Input material section start
(** ** Further properties of [evaluatePureFunctionAtCompileTime] *)

Section MoreEvaluation.

Import constant types ir walk.

Variable h : Host.

(** X8: A result that is not nil comes from one child that exited with status
    0: the literal holds all of what the child wrote to its standard
    output, which is not empty, the guard was off and a program had been
    generated. *)
Theorem success_means_clean_run fn args w n w' :
  evaluatePureFunctionAtCompileTime h fn args w = (Ret (Some n), w') ->
  os.Getenv w guardName = EmptyString /\
  (exists prog, generateHelperProgram h fn args = Ret prog /\
                prog <> EmptyString) /\
  exists c out err,
    spawned w' = spawned w ++ [(c, Exited 0 out err)] /\
    out <> EmptyString /\
    n = BasicLit (base_Pos w) (Types TSTRING) 1 (stringVal out).
Proof.
  intros He. apply evaluate_inv in He as (_ & _ & Hcases).
  destruct Hcases as [(_ & ? & _)|[(_ & _ & [[_ ?]|[_ ?]])|Hrun]]; try done.
  destruct Hrun as (Hg & src & c & o & Hgen & Hsrc & Hsp & _ & Hr).
  case_bool_decide as Hout; [done|]. injection Hr as ->.
  split; [done|]. split; [by exists src|].
  destruct o as [msg|code out err]; simpl in *; [done|].
  destruct (Z.eqb_spec code 0) as [->|]; [|done].
  by exists c, out, err.
Qed.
Input material section end
== What you will do ==
Start at the first line of the entries and stop at the line with "destruct Hcases as". Retype each of those lines exactly, both ends included.

== Exercise answer ==
(** ** Further properties of [evaluatePureFunctionAtCompileTime] *)

Section MoreEvaluation.

Import constant types ir walk.

Variable h : Host.

(** X8: A result that is not nil comes from one child that exited with status
    0: the literal holds all of what the child wrote to its standard
    output, which is not empty, the guard was off and a program had been
    generated. *)
Theorem success_means_clean_run fn args w n w' :
  evaluatePureFunctionAtCompileTime h fn args w = (Ret (Some n), w') ->
  os.Getenv w guardName = EmptyString /\
  (exists prog, generateHelperProgram h fn args = Ret prog /\
                prog <> EmptyString) /\
  exists c out err,
    spawned w' = spawned w ++ [(c, Exited 0 out err)] /\
    out <> EmptyString /\
    n = BasicLit (base_Pos w) (Types TSTRING) 1 (stringVal out).
Proof.
  intros He. apply evaluate_inv in He as (_ & _ & Hcases).
  destruct Hcases as [(_ & ? & _)|[(_ & _ & [[_ ?]|[_ ?]])|Hrun]]; try done.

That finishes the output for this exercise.